The rugby community was initially reluctant to own up to its bird blindness. Former All Black Josh Kronfeld said he’d known since he was “about 13”. “Someone pointed it out to me,” he said. Commentator and colleague Scotty Stevenson scoffed at my search.
Former All Black loose forward Adam Thomson provided the breakthrough. Despite having grown up wearing the Canterbury logo in locations including his torso, legs, and arms, he confessed he had never noticed the elusive birds.
In 2016, then Canterbury general manager Dwayne Barrie admitted this confusion has been going on for eons. He said “at a guess” 50% of people fail to see the kiwis.

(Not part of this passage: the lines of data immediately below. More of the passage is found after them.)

(* ===== verification/HttpServer.v ===== *)
(** * The HTTP server of the side-car

    Models [src/galera-images/galera-backup/pkg/restapi/server.go] and the [main] of
    the side-car ([cmd/galera-backup-tool-server/main.go]): the options, the sockets
    on which the server listens, the servers of net/http that it starts, and how they
    are shut down.

    The sockets, the certificates and the parser of options are a parameter.  Once
    started, the process is a transition system: the servers, the goroutine that gets
    the signals and the one that shuts down interleave.  Logs are left out. *)
From S2P Require Import Prelude Timestamps Types BackupTypes Objects Names Kube Ownership PodLib.
From S2P Require Import Storage SideCar Server.

(** ** Libraries *)

Definition Second : Z := 1000000000.
Definition Minute : Z := 60 * Second.

(** A socket that is bound: its address, the limit of connections, and the TLS
    configuration that wraps it *)
Record listener := mkListener { l_Addr : string; l_limit : option Z; l_tls : bool }.

Class Net := {
  (** the address that a call of [net.Listen] gets, after some calls *)
  net_Listen : list (string * string) → string → string → string + error;
  SplitHostPort : string → (string * Z) + error }.

Class Tls := {
  Certificate : Type;
  CertPool : Type;
  LoadX509KeyPair : string → string → Certificate + error;
  ReadFile : string → string + error;
  (** the pool with the certificates of a text; nothing when it has none *)
  AppendCertsFromPEM : string → option CertPool }.

(** [net.JoinHostPort] *)
Definition JoinHostPort (host port : string) : string :=
  if str_forall (not_char ":") host then host +:+ ":" +:+ port
  else "[" +:+ host +:+ "]:" +:+ port.

Section http_server.
Context `{openapi : OpenAPI} `{net : Net} `{tls : Tls}.
Context (NewProvider : SideCar.S3StorageProvider → option error).

(** ** [Server] *)

(** The options of the server for HTTP, and the same for HTTPS *)
Record endpoint := mkEndpoint {
  Host : string;
  Port : Z;
  ListenLimit : Z;
  KeepAlive : Z;
  ReadTimeout : Z;
  WriteTimeout : Z;
  ServerL : option listener }.

Abbreviation API := GaleraBackupToolAPI.

(** The handler is that of an API. *)
Record Server := mkServer {
  EnabledListeners : list string;
  CleanupTimeout : Z;
  GracefulTimeout : Z;
  MaxHeaderSize : Z;
  SocketPath : string;
  domainSocketL : option listener;
  http : endpoint;
  https : endpoint;
  TLSCertificate : string;
  TLSCertificateKey : string;
  TLSCACertificate : string;
  api : option API;
  handler : option API;
  hasListeners : bool }.

Definition with_domainSocketL (l : option listener) (s : Server) : Server :=
  mkServer s.(EnabledListeners) s.(CleanupTimeout) s.(GracefulTimeout) s.(MaxHeaderSize) s.(SocketPath) l
    s.(http) s.(https) s.(TLSCertificate) s.(TLSCertificateKey) s.(TLSCACertificate) s.(api) s.(handler) s.(hasListeners).
Definition with_http (e : endpoint) (s : Server) : Server :=
  mkServer s.(EnabledListeners) s.(CleanupTimeout) s.(GracefulTimeout) s.(MaxHeaderSize) s.(SocketPath) s.(domainSocketL)
    e s.(https) s.(TLSCertificate) s.(TLSCertificateKey) s.(TLSCACertificate) s.(api) s.(handler) s.(hasListeners).
Definition with_https (e : endpoint) (s : Server) : Server :=
  mkServer s.(EnabledListeners) s.(CleanupTimeout) s.(GracefulTimeout) s.(MaxHeaderSize) s.(SocketPath) s.(domainSocketL)
    s.(http) e s.(TLSCertificate) s.(TLSCertificateKey) s.(TLSCACertificate) s.(api) s.(handler) s.(hasListeners).
Definition with_api (a h : option API) (s : Server) : Server :=
  mkServer s.(EnabledListeners) s.(CleanupTimeout) s.(GracefulTimeout) s.(MaxHeaderSize) s.(SocketPath) s.(domainSocketL)
    s.(http) s.(https) s.(TLSCertificate) s.(TLSCertificateKey) s.(TLSCACertificate) a h s.(hasListeners).
Definition with_hasListeners (b : bool) (s : Server) : Server :=
  mkServer s.(EnabledListeners) s.(CleanupTimeout) s.(GracefulTimeout) s.(MaxHeaderSize) s.(SocketPath) s.(domainSocketL)
    s.(http) s.(https) s.(TLSCertificate) s.(TLSCertificateKey) s.(TLSCACertificate) s.(api) s.(handler) b.
Definition with_ServerL (l : option listener) (e : endpoint) : endpoint :=
  mkEndpoint e.(Host) e.(Port) e.(ListenLimit) e.(KeepAlive) e.(ReadTimeout) e.(WriteTimeout) l.
Definition bind_endpoint (host : string) (port : Z) (l : listener) (e : endpoint) : endpoint :=
  mkEndpoint host port e.(ListenLimit) e.(KeepAlive) e.(ReadTimeout) e.(WriteTimeout) (Some l).

Definition no_endpoint : endpoint := mkEndpoint "" 0 0 0 0 0 None.

(** A new server; its channels are in the process, below. *)
Definition NewServer (api : option API) : Server :=
  mkServer [] 0 0 0 "" None no_endpoint no_endpoint "" "" "" api None false.

(** [configureAPI] changes the API that it is given, and returns its handler. *)
Definition ConfigureAPI (s : Server) : Server :=
  match s.(api) with
  | Some a => let a := configureAPI NewProvider a in with_api (Some a) (Some a) s
  | None => s
  end.

Definition SetAPI (api : option API) (s : Server) : Server :=
  match api with
  | None => with_api None None s
  | Some a => let a := configureAPI NewProvider a in with_api (Some a) (Some a) s
  end.

Definition GetHandler (s : Server) : option API := s.(handler).
Definition SetHandler (h : option API) (s : Server) : Server := with_api s.(api) h s.

(** ** Listening *)

Definition schemeHTTP : string := "http".
Definition schemeHTTPS : string := "https".
Definition schemeUnix : string := "unix".
Definition defaultSchemes : list string := [schemeHTTP].

Definition schemes (s : Server) : list string :=
  match s.(EnabledListeners) with [] => defaultSchemes | l => l end.

Definition hasScheme (s : Server) (scheme : string) : bool := bool_decide (scheme ∈ schemes s).

(** The options of HTTPS that were not set are those of HTTP. *)
Definition inherit (http https : endpoint) : endpoint :=
  mkEndpoint
    (if decide (https.(Host) = "") then http.(Host) else https.(Host))
    https.(Port)
    (if decide (https.(ListenLimit) = 0) then http.(ListenLimit) else https.(ListenLimit))
    (if decide (https.(KeepAlive) = 0) then http.(KeepAlive) else https.(KeepAlive))
    (if decide (https.(ReadTimeout) = 0) then http.(ReadTimeout) else https.(ReadTimeout))
    (if decide (https.(WriteTimeout) = 0) then http.(WriteTimeout) else https.(WriteTimeout))
    https.(ServerL).

(** What [net.Listen] was asked for *)
Definition calls : Type := list (string * string).

(** [net.Listen] on the host and the port of some options, which become those of
    the socket *)
Definition listenTCP (e : endpoint) (c : calls) : endpoint * calls * option error :=
  let addr := JoinHostPort e.(Host) (pretty e.(Port)) in
  let c' := c ++ [("tcp", addr)] in
  match net_Listen c "tcp" addr with
  | inr err => (e, c', Some err)
  | inl bound =>
      match SplitHostPort bound with
      | inr err => (e, c', Some err)
      | inl (h, p) => (bind_endpoint h p (mkListener bound None false) e, c', None)
      end
  end.

Definition listenUnix (s : Server) (c : calls) : Server * calls * option error :=
  let c' := c ++ [("unix", s.(SocketPath))] in
  match net_Listen c "unix" s.(SocketPath) with
  | inr err => (s, c', Some err)
  | inl bound => (with_domainSocketL (Some (mkListener bound None false)) s, c', None)
  end.

(** A step that is run if a scheme is enabled, and if there was no error before *)
Definition when (b : bool) (f : Server → calls → Server * calls * option error)
    (st : Server * calls * option error) : Server * calls * option error :=
  match st with
  | (s, c, Some err) => st
  | (s, c, None) => if b then f s c else st
  end.

Definition Listen (s : Server) (c : calls) : Server * calls * option error :=
  if s.(hasListeners) then (s, c, None)
  else
    let s := if hasScheme s schemeHTTPS then with_https (inherit s.(http) s.(https)) s else s in
    when true (λ s c, (with_hasListeners true s, c, None))
      (when (hasScheme s schemeHTTPS) (λ s c, let '(e, c, err) := listenTCP s.(https) c in (with_https e s, c, err))
        (when (hasScheme s schemeHTTP) (λ s c, let '(e, c, err) := listenTCP s.(http) c in (with_http e s, c, err))
          (when (hasScheme s schemeUnix) listenUnix (s, c, None)))).

(** [UnixListener], [HTTPListener] and [TLSListener] *)
Definition listenerOf (get : Server → option listener) (s : Server) (c : calls)
    : Server * calls * (option listener + error) :=
  match Listen s c with
  | (s, c, Some err) => (s, c, inr err)
  | (s, c, None) => (s, c, inl (get s))
  end.
Definition UnixListener := listenerOf domainSocketL.
Definition HTTPListener := listenerOf (λ s, s.(http).(ServerL)).
Definition TLSListener := listenerOf (λ s, s.(https).(ServerL)).

(** ** Serving *)

Record tls_config := mkTlsConfig {
  PreferServerCipherSuites : bool;
  CurvePreferences : list string;
  NextProtos : list string;
  MinVersion : string;
  CipherSuites : list string;
  Certificates : list Certificate;
  ClientCAs : option CertPool;
  RequireAndVerifyClientCert : bool }.

(** [http.Server] *)
Record http_Server := mkHttpServer {
  MaxHeaderBytes : Z;
  h_ReadTimeout : Z;
  h_WriteTimeout : Z;
  IdleTimeout : Z;
  keepAlives : bool;
  Handler : option API;
  TLSConfig : option tls_config }.

(** How the preparation of the servers ends: with those that were started, each with its
    scheme and its socket, and an error; with the end of the program ([Fatalf]); or
    with a nil pointer that is followed. *)
Inductive served :=
| Serving (running : list (string * http_Server * listener))
| Refused (running : list (string * http_Server * listener)) (err : error)
| FatalServe
| PanicServe.

Definition idle (s : Server) : Z := if 0 <? s.(CleanupTimeout) then s.(CleanupTimeout) else 0.

Definition unixServer (s : Server) : http_Server :=
  mkHttpServer s.(MaxHeaderSize) 0 0 (idle s) true s.(handler) None.

Definition tcpServer (s : Server) (e : endpoint) (cfg : option tls_config) : http_Server :=
  mkHttpServer s.(MaxHeaderSize) e.(ReadTimeout) e.(WriteTimeout) (idle s) (0 <? e.(KeepAlive)) s.(handler) cfg.

(** [netutil.LimitListener] *)
Definition limited (e : endpoint) (l : listener) : listener :=
  if 0 <? e.(ListenLimit) then mkListener l.(l_Addr) (Some e.(ListenLimit)) l.(l_tls) else l.

Definition baseConfig : tls_config :=
  mkTlsConfig true ["CurveP256"] ["h2"; "http/1.1"] "VersionTLS12"
    ["TLS_ECDHE_ECDSA_WITH_AES_256_GCM_SHA384"; "TLS_ECDHE_RSA_WITH_AES_256_GCM_SHA384";
     "TLS_ECDHE_ECDSA_WITH_AES_128_GCM_SHA256"; "TLS_ECDHE_RSA_WITH_AES_128_GCM_SHA256";
     "TLS_ECDHE_ECDSA_WITH_CHACHA20_POLY1305"; "TLS_ECDHE_RSA_WITH_CHACHA20_POLY1305"]
    [] None false.

Definition with_Certificates (l : list Certificate) (c : tls_config) : tls_config :=
  mkTlsConfig c.(PreferServerCipherSuites) c.(CurvePreferences) c.(NextProtos) c.(MinVersion) c.(CipherSuites)
    l c.(ClientCAs) c.(RequireAndVerifyClientCert).
Definition with_ClientCAs (p : CertPool) (c : tls_config) : tls_config :=
  mkTlsConfig c.(PreferServerCipherSuites) c.(CurvePreferences) c.(NextProtos) c.(MinVersion) c.(CipherSuites)
    c.(Certificates) (Some p) true.
(** The interface of a fake *)
Record Interface := mkInterface {
  i_Create : A → state → outcome (result A);
  i_Update : A → state → outcome (result A);
  i_UpdateStatus : A → option (state → outcome (result A));
  i_Delete : string → string → state → option error * state;
  i_DeleteCollection : string → ListOptions → state → option error * state;
  i_Get : string → string → state → outcome (result A);
  i_List : ListOptions → state → outcome (result (string * list A));
  i_Watch : ListOptions → state → (watcher + error) * state;
  i_Patch : string → string → string → list string → state → outcome (result A);
  i_GetScale : string → string → option (state → outcome (result string));
  i_UpdateScale : string → string → option (state → outcome (result string)) }.

Definition methods (c : client) : Interface :=
  mkInterface (Create c) (Update c) (UpdateStatus c) (Delete c) (DeleteCollection c) (Get c) (List c) (Watch c)
    (Patch c) (GetScale c) (UpdateScale c).

(** The fake of each resource *)
Definition FakeGaleras (ns : string) : Interface := methods (mkClient ns Galera).
Definition FakeGaleraBackups (ns : string) : Interface := methods (mkClient ns GaleraBackup).
Definition FakeUpgradeConfigs (ns : string) : Interface := methods (mkClient ns UpgradeConfig).
Definition FakeUpgradeRules (ns : string) : Interface := methods (mkClient ns UpgradeRule).

(** The methods of [FakeSqlV1beta2] *)
Definition Galeras (namespace : string) : Interface := FakeGaleras namespace.
Definition GaleraBackups (namespace : string) : Interface := FakeGaleraBackups namespace.
Definition UpgradeConfigs (namespace : string) : Interface := FakeUpgradeConfigs namespace.
Definition UpgradeRules (namespace : string) : Interface := FakeUpgradeRules namespace.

Even his own father had been afflicted by the sightlessness. “I’d been working here 10 years when he came up to me and said ‘Have you ever seen the kiwis in the Canterbury logos?’,” Barrie said. “For a grown man like him – he only noticed when he was 50-odd.”
He sent through pictures from the Canterbury history wall. They revealed illusion had always been at the heart of the Canterbury logo.
The pictures seal it: this was all by design. Enigma was enshrined from the logo’s inception. Canterbury had enacted one of the greatest long-cons in clothing history. It had gleefully indulged in a three-decade campaign of trickery; one that played out on the most public of stages. But the pictures also provided an element of certainty. A single fact that we can all unite around. Whether we see the kiwis or not, we can agree on this: anyone who sees “three rolling New Zealand hills” in the logo is an idiot.